Mining the Web

One application area we are interested in can be broadly describing as mining information on the Web. Knowbot Programs offer new opportunities for searching, browsing, and extracting information on the Internet. The use of mobile code allows new information management techniques to be developed and deployed quickly and efficiently.

Before describing several specific applications we are developing, there are a few general problems with the existing Web infrastructure that motivate the use of mobile agents.

Web servers and the HTTP protocol are poorly suited for providing database-like access to information. Current protocols do not support operations performed on groups of pages, both because the protocol is page-at-a-time oriented and because the interfaces do not expose the larger structure of a collection of Web pages.
The requirements for information management applications varies widely and many diverse groups of developing new systems.
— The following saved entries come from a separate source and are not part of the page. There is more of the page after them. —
Lemma triple_drain_queue fuel h :
  triple (λ s, ∃ q q2, queues_of (world s) this = Some (Qof q) ∧ q0 = q ++ q2)
    (while_pop fuel this get set (drain_step E fuel h))
    (λ _ s, ∃ q q2, queues_of (world s) this = Some (Qof q) ∧ q0 = q ++ q2)
    (λ _ s, ∃ q1 x q2, q0 = q1 ++ x :: q2 ∧ current s = Some x ∧
                       queues_of (world s) this = Some (Qof q1)).
Proof.
  generalize (drain_step E fuel h) (triple_drain_step_queue fuel h).
  intros body Hbody.
  induction fuel as [|n IH]; [done|].
  simpl.
  apply (triple_cbind _ _ _
           (λ r s, ∃ q q2 t, queues_of (world s) this = Some (Qof q) ∧
                             q0 = q ++ q2 ∧ get r = q ∧
                             fibers (world s) !! this = Some t ∧
                             rootPart t = Some r)).
  { apply triple_lift. intros s r w (q & q2 & HQ & Hq0) Hrun.
    apply getRoot_Some_inv in Hrun as (t & Ht & Hr & ->).
    rewrite set_world_id. exists q, q2, t. split; [done|]. split; [done|].
    split; [|done]. apply Hget. unfold queues_of in HQ. rewrite Ht in HQ.
    simpl in HQ. rewrite Hr in HQ. simpl in HQ. by injection HQ. }
  intros r. destruct (last (get r)) as [x|] eqn:Hlast.
  - apply (triple_cbind _ _ _
             (λ _ s, ∃ q1 q2, queues_of (world s) this = Some (Qof q1) ∧
                              q0 = q1 ++ x :: q2)).
    { apply triple_lift. intros s u w (q & q2 & t & HQ & Hq0 & Hq & Ht & Hr) Hrun.
      apply modRoot_Some_inv in Hrun as (t' & r' & Ht' & Hr' & ->).
      rewrite Ht in Ht'. injection Ht' as <-.
      rewrite Hr in Hr'. injection Hr' as <-.
      destruct (last_snoc_removelast (get r))
        as [Hnil|(q' & y & Heq & Hl & Hrm)].
      { rewrite Hnil in Hlast. done. }
      rewrite Hl in Hlast. injection Hlast as ->.
      exists q', q2. split.
      - simpl. unfold queues_of. simpl. rewrite lookup_insert_eq. simpl.
        f_equal. rewrite Hrm. apply (Hset r q).
        unfold queues_of in HQ. rewrite Ht in HQ. simpl in HQ.
        rewrite Hr in HQ. simpl in HQ. by injection HQ.
      - rewrite Hq0, <- Hq, Heq, <- app_assoc. done. }
    intros _. apply (triple_cbind _ _ _
                       (λ _ s, ∃ q1 q2, queues_of (world s) this = Some (Qof q1) ∧
                                        q0 = q1 ++ x :: q2 ∧ current s = Some x)).
    { apply triple_assign_current. intros s (q1 & q2 & HQ & Hq0).
      by exists q1, q2. }
    intros _. eapply triple_cbind; [apply Hbody|]. intros a. apply IH.
  - apply triple_assign_current. intros s (q & q2 & t & HQ & Hq0 & _).
    by exists q, q2.
Qed.

End DrainThrow.

(** X18: when a [mounted] or a [patched] hook throws, the fiber whose
    hook it is and the fibers served before it are off the queue, the
    fibers not yet served are still on it, and the fiber at work is the
    active one. *)
Theorem drain_throw_dequeues E this fuel s e s2 qw qm qp :
  hooks_keep_queues E this →
  queues_of (world s) this = Some (qw, qm, qp) →
  (drainMounted E fuel this s = Some (Abrupt e s2) →
   ∃ q1 x q2, qm = q1 ++ x :: q2 ∧ current s2 = Some x ∧
              queues_of (world s2) this = Some (qw, q1, qp)) ∧
  (drainPatched E fuel this s = Some (Abrupt e s2) →
   ∃ q1 x q2, qp = q1 ++ x :: q2 ∧ current s2 = Some x ∧
              queues_of (world s2) this = Some (qw, qm, q1)).
Proof.
  intros Hkeep HQ. split; intros Hrun.
  - pose proof (triple_drain_queue E this Hkeep mounted set_mounted
                  (λ q, (qw, q, qp))) as Htriple.
    specialize (Htriple ltac:(by intros r q [= _ -> _])).
    specialize (Htriple ltac:(intros r q v [= H1 _ H3]; simpl; by rewrite H1, H3)).
    specialize (Htriple qm fuel onMounted s).
    unfold drainMounted in Hrun. rewrite Hrun in Htriple. apply Htriple.
    exists qm, []. split; [done|]. by rewrite app_nil_r.
  - pose proof (triple_drain_queue E this Hkeep patched set_patched
                  (λ q, (qw, qm, q))) as Htriple.
    specialize (Htriple ltac:(by intros r q [= _ _ ->])).
    specialize (Htriple ltac:(intros r q v [= H1 H2 _]; simpl; by rewrite H1, H2)).
    specialize (Htriple qp fuel onPatched s).
    unfold drainPatched in Hrun. rewrite Hrun in Htriple. apply Htriple.
    exists qp, []. split; [done|]. by rewrite app_nil_r.
Qed.

Lemma drain_throw_dequeues_witness :
  ∃ s2 q1 x q2,
    drainMounted sample_collaborators 5 1
      (start (mount1 first_child None (Some 8) [70; 71] [122; 99]))
    = Some (Abrupt (Thrown 99) s2) ∧
    [1; 2] = q1 ++ x :: q2 ∧ current s2 = Some x ∧
    queues_of (world s2) 1 = Some ([], q1, []).
Proof.
  destruct (drainMounted sample_collaborators 5 1
              (start (mount1 first_child None (Some 8) [70; 71] [122; 99])))
    as [res|] eqn:Hrun; [|vm_compute in Hrun; discriminate].
  assert (∃ s2, res = Abrupt (Thrown 99) s2) as [s2 ->].
  { vm_compute in Hrun. injection Hrun as <-. by eexists. }
  destruct (drain_throw_dequeues sample_collaborators 1 5
              (start (mount1 first_child None (Some 8) [70; 71] [122; 99]))
              (Thrown 99) s2 [] [1; 2] []) as [Hm _].
  - intros cb rc w. simpl. by destruct (decide (cb = 99)).
  - reflexivity.
  - destruct (Hm Hrun) as (q1 & x & q2 & Hq & Hc & HQ).
    by exists s2, q1, x, q2.
Defined.

Local Close Scope cmd_scope.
No single interface can provide the right interface for each application; nor can designers of the underlying infrastructure, working in a standards body, be expected to keep up with the new demands on applications.
Mobile agents eliminate the need for developing new interfaces and deploying implementations at each Web site. The basic agent infrastructure allows any application designer to send new code to a remote server on demand. The server can provide a simple, efficient low-level interface and the application writer can perform higher level operations using the agent. The use of agents allows the higher level interface to perform operations that wouldn't make sense if they were performed over a wide-area network, because, e.g., the high latency of low-level operations.

Several specific applications we are developing or are interested:

A system for mapping the structure of a Web site. The agent can crawl over a large collection of Web pages and return, e.g., a summary of the contents or a table of contents.
Distributed or meta searching agents. An agent can perform query operations at multiple sites and efficient combine the results without bringing all of the results back to the user.
Ad hoc queries and searches. Many sites have search engines, which are quite helpful when they support the kinds of queries a user is interested in making. But when the query is more complex, e.g. when it combines text search and structural queries, the search engine is no help.
Tracking modifications and sending notifications. A resident agent could provide value-added services for a Web site. One example is tracking changes to pages on the Web site.
New interfaces for meta-information. One example would be providing prefetching hints based on analysis of the Web server logs.